Press Release

March 26, 2010
CARDIN APPLAUDS EPA ANNOUNCEMENT THAT IT INTENDS TO BLOCK SPRUCE NO. 1 MOUNTAINTOP COAL MINING PERMIT


Washington, DC – U
.S. Senator Benjamin L. Cardin (D-MD), chairman of the Senate Environment and Public Works Water and Wildlife Subcommittee released the following statement after the U.S. Environmental Protection Agency today announced its proposal under the Clean Water Act to significantly restrict or prohibit mountain top mining at the Spruce No. 1 surface mine in Logan County, WV. According to the EPA, “Spruce No.1 mine is one of the largest mountaintop removal operations ever proposed in Central Appalachia. The project was permitted in 2007 and subsequently delayed by litigation.

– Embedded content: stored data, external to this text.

(** How a run ends: with a value, or with an exception raised. *)
Inductive outcome (A : Type) : Type :=
| Returned (a : A)
| Raised (e : error).

Arguments Returned {A} a.
Arguments Raised {A} e.

(** What [obsidian_to_ideaflow] takes from outside besides the walks: for
    the file [os.path.join(root, filename)] the text [f.read()] returns,
    or [None] when opening or reading it raises, and the string
    [datetime.utcnow().isoformat()] returns at its [n]-th call. *)
Record outside : Type := Outside {
  read : str -> str -> option str;
  utcnow_isoformat : nat -> str
}.

(** [mapping[key]]; [None] stands for the [KeyError]. *)
Definition dict_item (key : str) : M (option str) := fun w =>
  (mapping w !! key, w).

(** [timestamp.split('T')[0].replace('-', '')]. *)
Definition inserted_at_of (timestamp : str) : str :=
  replace (lit "-") [] (hd [] (split_on (chr "T") timestamp)).

(** The inner loop of [obsidian_to_ideaflow]: [clock] counts the calls of
    [utcnow].  The file is read before its title is looked up, and the
    first exception ends the run. *)
Fixpoint notes_files (o : outside) (root : str) (files : list str)
    (ideaflow_notes : gmap str Note.t) (clock : nat)
    : M (outcome (gmap str Note.t * nat)) :=
  match files with
  | [] => mret (Returned (ideaflow_notes, clock))
  | filename :: rest =>
      if endswith (lit ".md") filename then
        match read o root filename with
        | None => mret (Raised ReadError)
        | Some content =>
            let title := replace (lit "#") [] (replace (lit ".md") [] filename) in
            found ← dict_item title;
            match found with
            | None => mret (Raised KeyError)
            | Some note_id =>
                tokens ← convert_to_tokens (title ++ [chr "010"] ++ content);
                let timestamp := utcnow_isoformat o clock ++ lit "Z" in
                let note_data :=
                  Note.Make note_id timestamp None (inserted_at_of timestamp)
                            (lit "aC") tokens false timestamp None None
                            (lit "Obsidian") None None in
                notes_files o root rest (<[note_id := note_data]> ideaflow_notes)
                            (S clock)
            end
        end
      else notes_files o root rest ideaflow_notes clock
  end.

(** The outer loop, over the second walk. *)
Fixpoint notes_walk (o : outside) (walk : list (str * list str))
    (ideaflow_notes : gmap str Note.t) (clock : nat)
    : M (outcome (gmap str Note.t * nat)) :=
  match walk with
  | [] => mret (Returned (ideaflow_notes, clock))
  | (root, files) :: rest =>
      result ← notes_files o root files ideaflow_notes clock;
      match result with
      | Raised e => mret (Raised e)
      | Returned (ideaflow_notes, clock) => notes_walk o rest ideaflow_notes clock
      end
  end.
(** * RAII wrappers over the libusb C API ([src/pc/protocols/wrap_libusb.hpp])

    A shallow embedding of the wrapper classes of namespace [dai::libusb]:
    [usb_error], [call_log_throw], [unique_resource_ptr], [device_list],
    [device_handle] and [usb_device].  The wrapped C library is not part of
    the header; it is taken as a parameter (class [LibUsb]) and every call
    the wrappers make into it is recorded in a trace, so that statements
    about which native calls happen, and in which order, are statements
    about the embedded code only. *)

From Stdlib Require Import ZArith List String Lia Bool.
From stdpp Require Import base option list strings gmap.

Local Open Scope string_scope.
Local Open Scope list_scope.
Local Open Scope Z_scope.

(** ** Raw handles and C integers *)

(** A raw handle ([libusb_device*], [libusb_device_handle*], ...) is an
    address; [nullptr] is address zero. *)
Definition pointer := Z.
Definition nullptr : pointer := 0.

Definition INT_MIN : Z := - 2 ^ 31.
Definition INT_MAX : Z := 2 ^ 31 - 1.

(** [static_cast<int>(x)]: reduction to the 32-bit two's complement range. *)
Definition static_cast_int (x : Z) : Z := (x + 2 ^ 31) mod 2 ^ 32 - 2 ^ 31.

(** [static_cast<size_type>(x)] for the 64-bit unsigned [size_type]. *)
Definition static_cast_size_type (x : Z) : Z := x mod 2 ^ 64.

(** ** Exceptions *)

(** The two exception classes of the header.  [usb_error] is a
    [std::system_error]: it carries the libusb code, as the value of its
    [std::error_code], and the description it was constructed with. *)
Inductive exn : Type :=
| usb_error (code : Z) (what : string)
| out_of_range (what : string).

Definition exn_code (e : exn) : option Z :=
  match e with
  | usb_error c _ => Some c
  | out_of_range _ => None
  end.

Definition exn_what (e : exn) : string :=
  match e with
  | usb_error _ s => s
  | out_of_range s => s
  end.

(** ** A state-and-exception monad *)

Inductive outcome (A : Type) : Type :=
| returned (a : A)
| thrown (e : exn).
Arguments returned {A} a.
Arguments thrown {A} e.

Definition eff (S A : Type) : Type := S -> outcome A * S.

Definition ret {S A} (a : A) : eff S A := fun s => (returned a, s).

Definition bind {S A B} (m : eff S A) (k : A -> eff S B) : eff S B :=
  fun s =>
    match m s with
    | (returned a, s') => k a s'
    | (thrown e, s') => (thrown e, s')
    end.

Definition throw {S A} (e : exn) : eff S A := fun s => (thrown e, s).

Definition gets {S A} (f : S -> A) : eff S A := fun s => (returned (f s), s).

Definition modify {S} (f : S -> S) : eff S unit := fun s => (returned tt, f s).

(** Run a computation on a part [T] of the state [S]. *)
Definition zoom {S T A} (view : S -> T) (update : T -> S -> S) (m : eff T A) : eff S A :=
  fun s => let (r, t) := m (view s) in (r, update t s).
(** C7, with the extra columns dropped, does not hold: a record with the
    column 2006, which the current run does not have, stops the rewrite, and
    the file is left with the header alone. *)
Lemma drifted_column_is_not_dropped :
  update_csv_file (year_row "cat" same_count) (Some drifted_table)
    = (Raise ValueError, Some [keys (year_row "cat" same_count)])
  /\ In "2006" (keys (read_row ["Tag"; "2006"; "2007"] ["fox"; "5"; "6"]))
  /\ ~ In "2006" (keys (year_row "cat" same_count)).
Proof.
  split; [vm_compute; reflexivity|]. split.
  - vm_compute. right. left. reflexivity.
  - vm_compute. intros H.
    repeat (destruct H as [H|H]; [discriminate H|]). exact H.
Qed.

(** ** Reading back what was written *)

Lemma lower_ascii_idem c : lower_ascii (lower_ascii c) = lower_ascii c.
Proof.
  destruct c as [[] [] [] [] [] [] [] []]; reflexivity.
Qed.

Lemma lower_idem s : lower (lower s) = lower s.
Proof.
  induction s as [|c s IH]; simpl; [reflexivity|].
  rewrite lower_ascii_idem, IH. reflexivity.
Qed.

Lemma zip_items_get (f : string -> string) k :
  forall fieldnames acc,
    assoc_get k (zip_items fieldnames (map f fieldnames) acc)
      = if mem k fieldnames then Some (PStr (f k)) else assoc_get k acc.
Proof.
  induction fieldnames as [|k0 ks IH]; intros acc; simpl; [reflexivity|].
  rewrite IH. destruct (mem k ks) eqn:Hm.
  - rewrite orb_true_r. reflexivity.
  - rewrite orb_false_r, assoc_get_set.
    destruct (String.eqb k k0) eqn:E; [|reflexivity].
    apply String.eqb_eq in E. subst k0. reflexivity.
Qed.
(** C5: for every run the generation speed is the count of completion
    tokens divided by the duration in seconds less the baseline latency in
    seconds, and the total throughput is the sum of the two token counts
    divided by the same denominator, each presented with two decimals; the
    token counts are those of the successful requests. With 1000 completion
    tokens, a duration of 10 s and a baseline latency of 0 the generation
    speed is exactly 100. *)
Theorem throughput_formulas invalid setup client sched duration :
  valid_schedule setup client sched ->
  let r := fst (Run invalid setup client sched duration) in
  let denominator :=
    sub (time.Seconds duration) (div (SpeedMeasurement.Latency setup) (of_int 1000)) in
  SpeedResult.TotalCompletionTokens r = totalCompletion setup client ∧
  SpeedResult.TotalPromptTokens r = totalPrompt setup client ∧
  SpeedResult.GenerationSpeed r =
    roundToTwoDecimals (div (of_int (totalCompletion setup client)) denominator) ∧
  SpeedResult.TotalThroughput r =
    roundToTwoDecimals
      (div (of_int (Int.wrap64 (totalPrompt setup client + totalCompletion setup client)))
         denominator) ∧
  (totalCompletion setup client = 1000 -> duration = 10 * time.Second ->
   SpeedMeasurement.Latency setup = zero ->
   SpeedResult.GenerationSpeed r = of_int 100).
Proof.
  intros Hv r denominator. subst r denominator.
  rewrite (Run_reduce _ _ _ _ _ Hv). cbn [fst]. unfold reduce.
  cbn [SpeedResult.TotalCompletionTokens SpeedResult.TotalPromptTokens
       SpeedResult.GenerationSpeed SpeedResult.TotalThroughput].
  repeat split. intros -> -> ->. reflexivity.
Qed.
(** The group that the name between the angle brackets of [\g<...>]
    stands for, in a pattern of [groups] groups none of which is named. *)
Definition group_index (groups : nat) (name : text) : result nat :=
  match name with
  | [] => Raise ReError
  | _ :: _ =>
      if isidentifier name then Raise IndexError
      else
        match python_int name with
        | Some (negative, v) =>
            if (negative && (0 <? v)%N) || (N.of_nat groups <? v)%N
            then Raise ReError
            else Ok (N.to_nat v)
        | None => Raise ReError
        end
  end.

(** [\1] to [\99] *)
Definition group_ref (groups : nat) (n : nat) : result (list titem) :=
  if groups <? n then Raise ReError else Ok [TGroup n].

(** The escape that starts after a backslash: the items it stands for
    and the number of characters it takes. *)
Definition escape (groups : nat) (s : text)
  : result (list titem) * nat :=
  match s with
  | [] => (Raise ReError, 0)
  | d :: s' =>
      if Ascii.eqb d "g"%char then
        match s' with
        | open :: s'' =>
            if Ascii.eqb open "<"%char then
              match index_of ">"%char s'' with
              | Some j =>
                  (match group_index groups (firstn j s'') with
                   | Ok n => Ok [TGroup n]
                   | Raise e => Raise e
                   end, j + 3)
              | None => (Raise ReError, 0)
              end
            else (Raise ReError, 0)
        | [] => (Raise ReError, 0)
        end
      else if Ascii.eqb d "0"%char then
        match s' with
        | o1 :: s'' =>
            if is_octal o1 then
              match s'' with
              | o2 :: _ =>
                  if is_octal o2
                  then (Ok [TLit (ascii_of_nat
                                    ((8 * digit_val o1 + digit_val o2)
                                     mod 256))], 3)
                  else (Ok [TLit (ascii_of_nat (digit_val o1))], 2)
              | [] => (Ok [TLit (ascii_of_nat (digit_val o1))], 2)
              end
            else (Ok [TLit (ascii_of_nat 0)], 1)
        | [] => (Ok [TLit (ascii_of_nat 0)], 1)
        end
      else if is_digit d then
        match s' with
        | e :: s'' =>
            if is_digit e then
              if is_octal d && is_octal e &&
                 match s'' with
                 | f :: _ => is_octal f
                 | [] => false
                 end
              then
                let v := 64 * digit_val d + 8 * digit_val e +
                         match s'' with
                         | f :: _ => digit_val f
                         | [] => 0
                         end in
                (if 255 <? v then Raise ReError
                 else Ok [TLit (ascii_of_nat v)], 3)
              else (group_ref groups (10 * digit_val d + digit_val e), 2)
            else (group_ref groups (digit_val d), 1)
        | [] => (group_ref groups (digit_val d), 1)
        end
      else if Ascii.eqb d "a"%char then (Ok [TLit (ascii_of_nat 7)], 1)
      else if Ascii.eqb d "b"%char then (Ok [TLit (ascii_of_nat 8)], 1)
      else if Ascii.eqb d "f"%char then (Ok [TLit (ascii_of_nat 12)], 1)
      else if Ascii.eqb d "n"%char then (Ok [TLit (ascii_of_nat 10)], 1)
      else if Ascii.eqb d "r"%char then (Ok [TLit (ascii_of_nat 13)], 1)
      else if Ascii.eqb d "t"%char then (Ok [TLit (ascii_of_nat 9)], 1)
      else if Ascii.eqb d "v"%char then (Ok [TLit (ascii_of_nat 11)], 1)
      else if Ascii.eqb d backslash then (Ok [TLit backslash], 1)
      else if is_ascii_letter d then (Raise ReError, 0)
      else (Ok [TLit backslash; TLit d], 1)
  end.
Lemma encoded_name_no_slash s : slashes (encoded_name s) = 0%nat.
Proof.
  induction s as [|c s IH]; [reflexivity|].
  change (encoded_name (c :: s))
    with ((if c =? 47 then u "%2F" else [c]) ++ encoded_name s).
  rewrite slashes_app, IH, Nat.add_0_r.
  destruct (N.eqb_spec c 47) as [->|Hc]; [reflexivity|].
  unfold slashes. cbn [filter].
  now rewrite (proj2 (N.eqb_neq 47 c)) by congruence.
Qed.

Lemma encoded_name_without_slash s : slashes s = 0%nat -> encoded_name s = s.
Proof.
  induction s as [|c s IH]; intros H; [reflexivity|].
  change (encoded_name (c :: s))
    with ((if c =? 47 then u "%2F" else [c]) ++ encoded_name s).
  unfold slashes in H. cbn [filter] in H.
  destruct (N.eqb_spec c 47) as [->|Hc].
  - cbn in H. discriminate.
  - rewrite (proj2 (N.eqb_neq 47 c)) in H by congruence.
    cbn [app]. f_equal. now apply IH.
Qed.

(** X17: only the slash is encoded in the name of a package.  The
    encoded name has no slash, whatever the name, so the URL for the
    versions of a package has the same number of slashes for every name;
    and a name without a slash is used as it is, whatever its other
    characters. *)
Theorem encoded_name_has_no_slash owner s :
  slashes (encoded_name s) = 0%nat
  /\ slashes (versions_url owner (encoded_name s))
     = slashes (versions_url owner [])
  /\ (slashes s = 0%nat -> encoded_name s = s).
Proof.
  split; [apply encoded_name_no_slash|]. split.
  - unfold versions_url. rewrite !slashes_app, encoded_name_no_slash.
    reflexivity.
  - apply encoded_name_without_slash.
Qed.

Section PageValues.

Context {R : Runtime}.

(** X18: the short revision is the beginning of the revision identifier
    and has 7 characters, or all of them when the identifier is shorter
    (none for the empty identifier). *)
Theorem short_sha_is_prefix commit_sha :
  (exists rest, commit_sha = short_sha commit_sha ++ rest)
  /\ List.length (short_sha commit_sha) = Nat.min 7 (List.length commit_sha).
Proof.
  assert (E : short_sha commit_sha = firstn 7 commit_sha)
    by (now destruct commit_sha).
  rewrite E. split.
  - exists (skipn 7 commit_sha). now rewrite firstn_skipn.
  - apply length_firstn.
Qed.

Lemma total_versions_perm l1 l2 :
  Permutation l1 l2 -> total_versions l1 = total_versions l2.
Proof.
  unfold total_versions.
  induction 1; cbn [map fold_right]; lia.
Qed.

(** X19: the total that [generate_html] computes is the number of
    version records of all packages together, and it does not depend on
    the order of the packages: sorting them leaves it unchanged. *)
Theorem total_versions_counts_all packages :
  total_versions packages
  = Z.of_nat (List.length (flat_map versions packages))
  /\ total_versions (sort_by_name packages) = total_versions packages.
Proof.
  split.
  - unfold total_versions.
    induction packages as [|p l IH]; [reflexivity|].
    cbn [map fold_right flat_map]. rewrite IH, length_app. lia.
  - symmetry. apply total_versions_perm, sort_by_name_perm.
Qed.

End PageValues.

(** ** The JSON text loses nothing *)

Lemma unhex_hex_digit n : n < 16 -> unhex (hex_digit n) = n.
Proof.
  intros H. unfold unhex, hex_digit.
  destruct (N.ltb_spec n 10).
  - destruct (N.ltb_spec (48 + n) 58); lia.
  - destruct (N.ltb_spec (87 + n) 58); lia.
Qed.
Lemma iter_shr_1_ceil (r : positive) :
  forall mrs B,
    0 <= shr_m mrs -> shr_ceil mrs <= B * 2 ^ Zpos r ->
    shr_ceil (SpecFloat.iter_pos shr_1 r mrs) <= B.
Proof.
  intros mrs B. rewrite iter_pos_iter. revert B.
  induction r as [|r IH] using Pos.peano_ind; intros B Hm Hc.
  - simpl Pos.iter. apply shr_1_ceil; [assumption|]. simpl in Hc. lia.
  - rewrite Pos.iter_succ. apply shr_1_ceil.
    + rewrite <- iter_pos_iter. now apply iter_pos_shr_1_nonneg.
    + apply IH; [assumption|].
      rewrite Pos2Z.inj_succ, Z.pow_succ_r in Hc by lia. lia.
Qed.

Lemma round_nearest_even_le_ceil (mrs : shr_record) :
  round_nearest_even (shr_m mrs) (loc_of_shr_record mrs) <= shr_ceil mrs.
Proof.
  destruct mrs as [m [] []]; unfold shr_ceil; simpl; try lia.
  destruct (Z.even m); lia.
Qed.

Lemma Zdigits2_bound (m k : Z) :
  0 <= m -> 0 <= k -> m < 2 ^ k -> Zdigits2 m <= k.
Proof.
  intros Hm Hk Hlt. destruct m as [|p|p]; simpl; try lia.
  now apply digits2_pos_bound.
Qed.

Section UpperBound.
Variables prec emax : Z.
Hypothesis Hprec : 0 < prec.

Lemma shr_fexp_ub (m e : Z) (l : location) (b c : Z) :
  0 <= m -> 0 < b < 2 ^ prec -> e <= c -> emin prec emax <= c ->
  m + loc_carry l <= b * 2 ^ (c - e) ->
  snd (shr_fexp prec emax m e l) <= c /\
  shr_ceil (fst (shr_fexp prec emax m e l))
    <= b * 2 ^ (c - snd (shr_fexp prec emax m e l)).
Proof.
  intros Hm Hb He Hc Hub. unfold shr_fexp, shr.
  destruct (fexp prec emax (Zdigits2 m + e) - e) as [|r|r] eqn:Hr; simpl;
    rewrite ?shr_ceil_of_loc; try (split; assumption).
  assert (Hd : Zdigits2 m <= prec + (c - e)).
  { apply Zdigits2_bound; [assumption|lia|].
    rewrite Z.pow_add_r by lia.
    assert (0 < 2 ^ (c - e)) by (apply Z.pow_pos_nonneg; lia).
    assert (0 <= loc_carry l) by (destruct l; simpl; lia).
    nia. }
  assert (He1 : e + Zpos r <= c) by (unfold fexp in Hr; lia).
  split; [assumption|].
  apply iter_shr_1_ceil; [now rewrite shr_record_of_loc_m|].
  rewrite shr_ceil_of_loc, <- Z.mul_assoc, <- Z.pow_add_r by lia.
  now replace (c - (e + Zpos r) + Zpos r) with (c - e) by lia.
Qed.
(** * Galaxia_ananke: the isochrone-file reader and the public entry point

    A shallow embedding of [src/Galaxia_ananke/photometry/IsochroneFile.py]
    and of [make_survey_from_particles] in [src/Galaxia_ananke/__init__.py],
    with the properties of the specification proved (or refuted) on it.

    Python values are modelled as follows.
    - [str] is [string]; the string methods used by the source ([strip],
      [replace], [count], [split]) are functions on [string].
    - [float] is [spec_float] at binary64 (53 bits, emax 1024); the builtin
      [float(str)] is [py_float], correctly rounded.
    - a raised exception is the [Raise] branch of [result]; exception classes
      are [exc_class] with their method resolution order.
    - the file system is a finite map from path text to the text of a
      readable file, with a log of the accesses made.
    - astropy, pandas, and the classes [Input] and [Survey] are interfaces
      ([Astropy], [Pipeline]): the source calls them, their code is elsewhere.
      What the constructor needs of astropy is stated as [astropy_contract]. *)

From Stdlib Require Import ZArith NArith String Ascii List SpecFloat Lia Bool.
From Stdlib Require Import DecimalString DecimalZ Sorted Permutation.
From stdpp Require Import gmap strings.
Import ListNotations.
Lemma filter_affirmative_insert d k s (ks : list string) :
  s ∈ affirmative_tokens → NoDup ks →
  length (filter (holds_affirmative (<[k := VStr s]> d)) ks)
  = ((if bool_decide (k ∈ ks) then 1 else 0)
     + length (filter (holds_affirmative (delete k d)) ks))%nat.
Proof.
  intros Hs. induction 1 as [|k' ks Hk' Hks IH]; [done|].
  rewrite !filter_cons.
  destruct (decide (k' = k)) as [->|Hne].
  - rewrite bool_decide_eq_true_2 by apply list_elem_of_here.
    rewrite bool_decide_eq_false_2 in IH by done.
    destruct (decide (holds_affirmative (<[k:=VStr s]> d) k)) as [_|Hn].
    + destruct (decide (holds_affirmative (delete k d) k)) as [Hd|_].
      * unfold holds_affirmative in Hd. by rewrite lookup_delete_eq in Hd.
      * simpl length. by rewrite IH.
    + destruct Hn. unfold holds_affirmative. by rewrite lookup_insert_eq.
  - assert (holds_affirmative (<[k:=VStr s]> d) k'
            ↔ holds_affirmative (delete k d) k') as Hiff.
    { unfold holds_affirmative.
      by rewrite lookup_insert_ne, lookup_delete_ne. }
    assert (bool_decide (k ∈ k' :: ks) = bool_decide (k ∈ ks)) as ->.
    { apply bool_decide_ext. rewrite elem_of_cons.
      split; [|by right]. intros [E|?]; [by destruct Hne | done]. }
    destruct (decide (holds_affirmative (<[k:=VStr s]> d) k')) as [H1|H1],
             (decide (holds_affirmative (delete k d) k')) as [H2|H2];
      try tauto; simpl length; lia.
Qed.

Lemma affirmative_fields_insert d k s :
  k ∈ signal_fields → s ∈ affirmative_tokens →
  affirmative_fields (<[k := VStr s]> d)
  = S (affirmative_fields (delete k d)).
Proof.
  intros Hk Hs. unfold affirmative_fields.
  rewrite (filter_affirmative_insert d k s _ Hs signal_fields_NoDup).
  by rewrite bool_decide_eq_true_2.
Qed.

Lemma holds_affirmative_present d k :
  holds_affirmative d k → is_Some (d !! k).
Proof. unfold holds_affirmative. by destruct (d !! k). Qed.
Lemma analyze_with_textblob_eq (text : string) (p s : Q) :
  TextBlob_sentiment w text = Ok (p, s) ->
  analyze_with_textblob w text =
    Ok {[ "sentiment" := PStr (fst (classify p));
          "polarity" := PFloat (py_round p 3);
          "subjectivity" := PFloat (py_round s 3);
          "confidence" := PFloat (py_round (snd (classify p)) 2);
          "model" := PStr "TextBlob" ]}.
Proof.
  intros H. unfold analyze_with_textblob. rewrite H. cbn [bind].
  destruct (classify p). reflexivity.
Qed.

End Lexicon.

(** ** The engine *)

Section Engine.

Variable w : World.

Lemma init_textblob : __init__ w "textblob" =
  Ok {| model_type := "textblob"; transformer_model := None |}.
Proof. reflexivity. Qed.

(** When the library is absent or the model fails to load, the analyzer is
    a TextBlob one. *)
Lemma init_unavailable :
  TRANSFORMERS_AVAILABLE w = false \/
    (exists msg, pipeline w = Raise (Exception msg)) ->
  __init__ w "transformers" =
    Ok {| model_type := "textblob"; transformer_model := None |}.
Proof.
  unfold __init__. cbn [String.eqb Ascii.eqb Bool.eqb]. intros [H | [msg H]].
  - rewrite H. reflexivity.
  - rewrite H. destruct (TRANSFORMERS_AVAILABLE w); reflexivity.
Qed.


Lemma analyze_guard (self : SentimentAnalyzer) (text : string) :
  whitespace_only text = true ->
  analyze w self text =
    Ok {[ "error" := PStr "Empty text provided";
          "sentiment" := PStr "Neutral";
          "confidence" := PInt 0 ]}.
Proof.
  intros H. unfold analyze. rewrite guard_whitespace_only, H. reflexivity.
Qed.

The Spruce No. 1 mine would bury over 7 miles of headwater streams, directly impact 2,278 acres of forestland and degrade water quality in streams adjacent to the mine.”


 


“I am encouraged by EPA’s announcement today that it will act to protect the residents, water and wildlife of Central Appalachia from the irreversible damage this proposed mountaintop removal mining operation would create,” said Senator Cardin.
 “Every day, new science makes it clearer that the mining pollution from these operations poisons streams — and the people and wildlife that depend on them — in a way that can never be reversed. It is for this reason that I have introduced and will continue to fight for legislation that would ban the practice of blowing the tops off mountains and dumping the waste in our waters.”


 

Senator Cardin and Senator Lamar Alexander (R-TN) have sponsored S. 696,

The Appalachian Restoration Act
that would outlaw mountaintop coal mining.  In 2009, Senator Cardin chaired the first Environment and Public Works Committee hearing in seven years examining the practice of mountaintop removal operations and its impact on the local communities and environment.